I watched “Enchanted” a few nights back. Before any comments about me indulging in something remotely feminine arise, let’s focus on the message of the movie: fairy tales in reality can come true! Thoughts? Your reflexive cynicism rears its uglyhead, but deep down inside, you kind of wish that this sort of thing really happened. I know I do. Yeah, that’s right. But where does one strike the delicate balance between being realistic and idealistic? Without idealism, the world would be a dark, grey place with little hope. One of my climbing buddies here in Brussels talked about that constant pursuit of the “golden mean” in one’s life, whether it be with oneself or handling the differences between two people in a relationship.
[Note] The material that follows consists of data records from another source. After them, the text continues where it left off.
Lemma OnDeviceLost_spec_witness :
  reachable (after idle_events) /\
  map_find "/peer/1" (devices_ (after idle_events)) = Some 0 /\
  exists s',
    OnDeviceLost "/peer/1" (after idle_events) = Done tt s' /\
    (0 ∉ Devices s') /\
    calls s' = calls (after idle_events) ++ [Delegate_OnDeviceLost 0].
Proof.
  assert (Hr : reachable (after idle_events))
    by (eapply reachable_after; vm_compute; reflexivity).
  assert (Hf : map_find "/peer/1" (devices_ (after idle_events)) = Some 0)
    by (vm_compute; reflexivity).
  split; [exact Hr |]. split; [exact Hf |].
  destruct (proj2 (OnDeviceLost_spec "/peer/1" _ Hr) 0 Hf)
    as (s' & Hs' & _ & Hp & _ & _ & _ & Hcalls).
  exists s'. split; [exact Hs' |]. split; [exact Hp |].
  rewrite Hcalls. vm_compute. reflexivity.
Defined.

(** X6: a device that appears under a new path and is lost again leaves the
    registry as it was: [OnDeviceFound] followed by [OnDeviceLost] for the
    path returns, the registry and [current_device_] are what they were, no
    former device is written, and the one call made is the notification of
    the delegate that the new device is lost. *)
Theorem OnDeviceFound_OnDeviceLost (path address : string)
    (s : NetworkManager) :
  reachable s -> map_find path (devices_ s) = None ->
  exists s1 s2,
    OnDeviceFound path address s = Done tt s1 /\
    OnDeviceLost path s1 = Done tt s2 /\
    devices_ s2 = devices_ s /\ Devices s2 = Devices s /\
    current_device_ s2 = current_device_ s /\
    (forall q d, objects s !! q = Some d -> objects s2 !! q = Some d) /\
    calls s2 =
      calls s ++
      (if delegate_ s then [Delegate_OnDeviceLost (length (objects s))]
       else []).
Proof.
  intros Hr Hf. apply reachable_Inv in Hr.
  eexists _, _. split; [exact (OnDeviceFound_run _ _ _ Hf) |].
  split.
  { apply OnDeviceLost_run. pcbn.
    rewrite map_find_assign, String.eqb_refl. reflexivity. }
  pcbn. rewrite (map_erase_assign _ _ _ Hf).
  split; [reflexivity |]. split; [reflexivity |]. split; [reflexivity |].
  split; [intros q d Ho; apply lookup_app_l_Some, Ho |].
  assert (Hcur : ptr_eqb (current_device_ s) (Some (length (objects s)))
                 = false).
  { destruct (current_device_ s) as [c|] eqn:Hc; [| reflexivity].
    destruct (inv_current _ Hr _ Hc) as [[d Ho] _].
    apply lookup_lt_Some in Ho. cbn [ptr_eqb]. apply Nat.eqb_neq. lia. }
  rewrite Hcur. destruct (current_group_device_ s); reflexivity.
Qed.

Lemma OnDeviceFound_OnDeviceLost_witness :
  reachable (after idle_events) /\
  map_find "/peer/2" (devices_ (after idle_events)) = None /\
  exists s1 s2,
    OnDeviceFound "/peer/2" "11:22:33:44:55:66" (after idle_events)
      = Done tt s1 /\
    OnDeviceLost "/peer/2" s1 = Done tt s2 /\
    devices_ s2 = devices_ (after idle_events).
Proof.
  assert (Hr : reachable (after idle_events))
    by (eapply reachable_after; vm_compute; reflexivity).
  assert (Hf : map_find "/peer/2" (devices_ (after idle_events)) = None)
    by (vm_compute; reflexivity).
  split; [exact Hr |]. split; [exact Hf |].
  destruct (OnDeviceFound_OnDeviceLost "/peer/2" "11:22:33:44:55:66" _ Hr Hf)
    as (s1 & s2 & H1 & H2 & H3 & _).
  exists s1, s2. split; [exact H1 |]. split; [exact H2 | exact H3].
Defined.

(** ** What holds in every state the manager reaches *)

(** X7: in every state the manager reaches, a device in Association, in
    Configuration or Connected is the current device: the manager has at
    most one device in such a state. *)
Theorem active_device_is_current (s : NetworkManager) (q : DevicePtr)
    (d : NetworkDevice) :
  reachable s -> objects s !! q = Some d ->
  State d = kAssociation \/ State d = kConfiguration \/ State d = kConnected ->
  current_device_ s = Some q.
Proof.
  intros Hr Ho Hst. apply reachable_Inv in Hr.
  destruct (decide (current_device_ s = Some q)) as [Hc | Hc]; [exact Hc |].
  destruct (inv_others _ Hr q d Ho Hc) as [H | H];
    destruct Hst as [Hst | [Hst | Hst]]; congruence.
Qed.

Lemma active_device_is_current_witness :
  reachable (after association_events) /\
  objects (after association_events) !! 0
    = Some (SetState kAssociation deviceX) /\
  current_device_ (after association_events) = Some 0.
Proof.
  assert (Hr : reachable (after association_events))
    by (eapply reachable_after; vm_compute; reflexivity).
  assert (Ho : objects (after association_events) !! 0
               = Some (SetState kAssociation deviceX))
    by (vm_compute; reflexivity).
  split; [exact Hr |]. split; [exact Ho |].
  apply (active_device_is_current _ 0 _ Hr Ho). left. reflexivity.
Defined.

(** X8: in every state the manager reaches, while a device is current the
    stub of the P2P device and the management interface are there and the
    current device is an object; the management interface is there whenever
    the stub of the P2P device is. *)
Theorem session_pointers (s : NetworkManager) :
  reachable s ->
  (is_Some (current_device_ s) ->
   is_Some (p2p_device_ s) /\ is_Some (mgmt_interface_ s) /\
   is_Some (current_state s)) /\
  (is_Some (p2p_device_ s) -> is_Some (mgmt_interface_ s)).
Proof.
  intros Hr. apply reachable_Inv in Hr. split; [| exact (inv_mgmt _ Hr)].
  intros [p Hc]. destruct (inv_current _ Hr _ Hc) as [[d Ho] Hp].
  split; [exact Hp |]. split; [exact (inv_mgmt _ Hr Hp) |].
  unfold current_state. rewrite Hc, Ho. eauto.
Qed.

Lemma session_pointers_witness :
  reachable (after association_events) /\
  is_Some (current_device_ (after association_events)) /\
  is_Some (p2p_device_ (after association_events)) /\
  is_Some (mgmt_interface_ (after association_events)).
Proof.
  assert (Hr : reachable (after association_events))
    by (eapply reachable_after; vm_compute; reflexivity).
  assert (Hc : is_Some (current_device_ (after association_events)))
    by (vm_compute; eauto).
  split; [exact Hr |]. split; [exact Hc |].
  destruct (proj1 (session_pointers _ Hr) Hc) as (H1 & H2 & _).
  split; assumption.
Defined.

(** X9: in every state the manager reaches, the session is marked as not
    available while the current device is Connected. *)
Theorem Connected_not_available (s : NetworkManager) :
  reachable s -> current_state s = Some kConnected ->
  session_available_ s = false.
Proof. intros Hr. exact (reachable_Session s Hr). Qed.

Lemma Connected_not_available_witness :
  reachable (after connected_events) /\
  current_state (after connected_events) = Some kConnected /\
  session_available_ (after connected_events) = false.
Proof.
  assert (Hr : reachable (after connected_events))
    by (eapply reachable_after; vm_compute; reflexivity).
  assert (Hs : current_state (after connected_events) = Some kConnected)
    by (vm_compute; reflexivity).
  split; [exact Hr |]. split; [exact Hs |].
  exact (Connected_not_available _ Hr Hs).
Defined.

(** X10: in every state the manager reaches, each of the handlers that
    [guarded] names returns, calling through no null pointer: [Initialize],
    [Release], [SetDelegate], [SetCapabilities], [Scan], [Connect],
    [OnInterfaceSelectionDone], [OnP2PDeviceChanged], [OnDeviceFound],
    [OnDeviceLost], [OnDeviceChanged], [OnDeviceReady],
    [OnPeerConnectFailed], [OnGroupOwnerNegotiationFailure],
    [OnGroupOwnerNegotiationSuccess], [OnGroupStarted], [OnGroupFinished],
    [OnGroupRequest], [OnDhcpAddressAssigned] and [OnDhcpTerminated]. *)
Theorem guarded_handlers_return (e : Event) (s : NetworkManager) :
  reachable s -> guarded e = true ->
  exists s', handle e s = Done tt s' /\ reachable s'.
Proof.
  intros Hr Hg.
  destruct (handle_returns e s (reachable_Inv s Hr) Hg) as [s' H].
  exists s'. split; [exact H | exact (reachable_step s e s' Hr H)].
Qed.

Lemma guarded_handlers_return_witness :
  reachable (after configuration_events) /\
  exists s', handle EvDhcpTerminated (after configuration_events)
             = Done tt s' /\ reachable s'.
Proof.
  assert (Hr : reachable (after configuration_events))
    by (eapply reachable_after; vm_compute; reflexivity).
  split; [exact Hr |].
  exact (guarded_handlers_return EvDhcpTerminated _ Hr eq_refl).
Defined.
He said this pursuit is fruitless and we should just accept things as is. I’ve never saw myself to be an optimist, but in comparison, my answer was pretty optimistic. I responded by saying that we have to accept our imperfections, but we must also attempt to overcome them. This also somehow spilled into the topic of evoking change in our fucked up world. Him: I, as one person, cannot evoke change. To an extent, I agree; I mean, look at Obama, arguably the most power individual in the world, and even his hands are tied. However, if I do not remain optimistic that I can do something, maybe not change the world (although the idea of “world” is very much an individual perception as the world is only as each person sees it to be), but perhaps bettering a small pocket. Yet, on a more personal note, I am rather pessimistic, although as my viewing of “Enchanted” indicated, I wish I was more optimistic about my relationships. There are many people whom I’ve met in myself and will probably never see again; I’ve come to grips with that and understand that our lives will deviate and we will grow apart. Natural progression. Yet someone in my life is/was arguably far more idealistic about the survival of our relationship, disregarding the fact that emailing in 3 years can only do so much. Is this idealism? Naiveity? Optimism? As I watch the days between emails become weeks, and most likely, will become monthly interludes before they stop completely, a part of me wishes I could see us keeping our relationship even though we won’t see each for almost 3 years.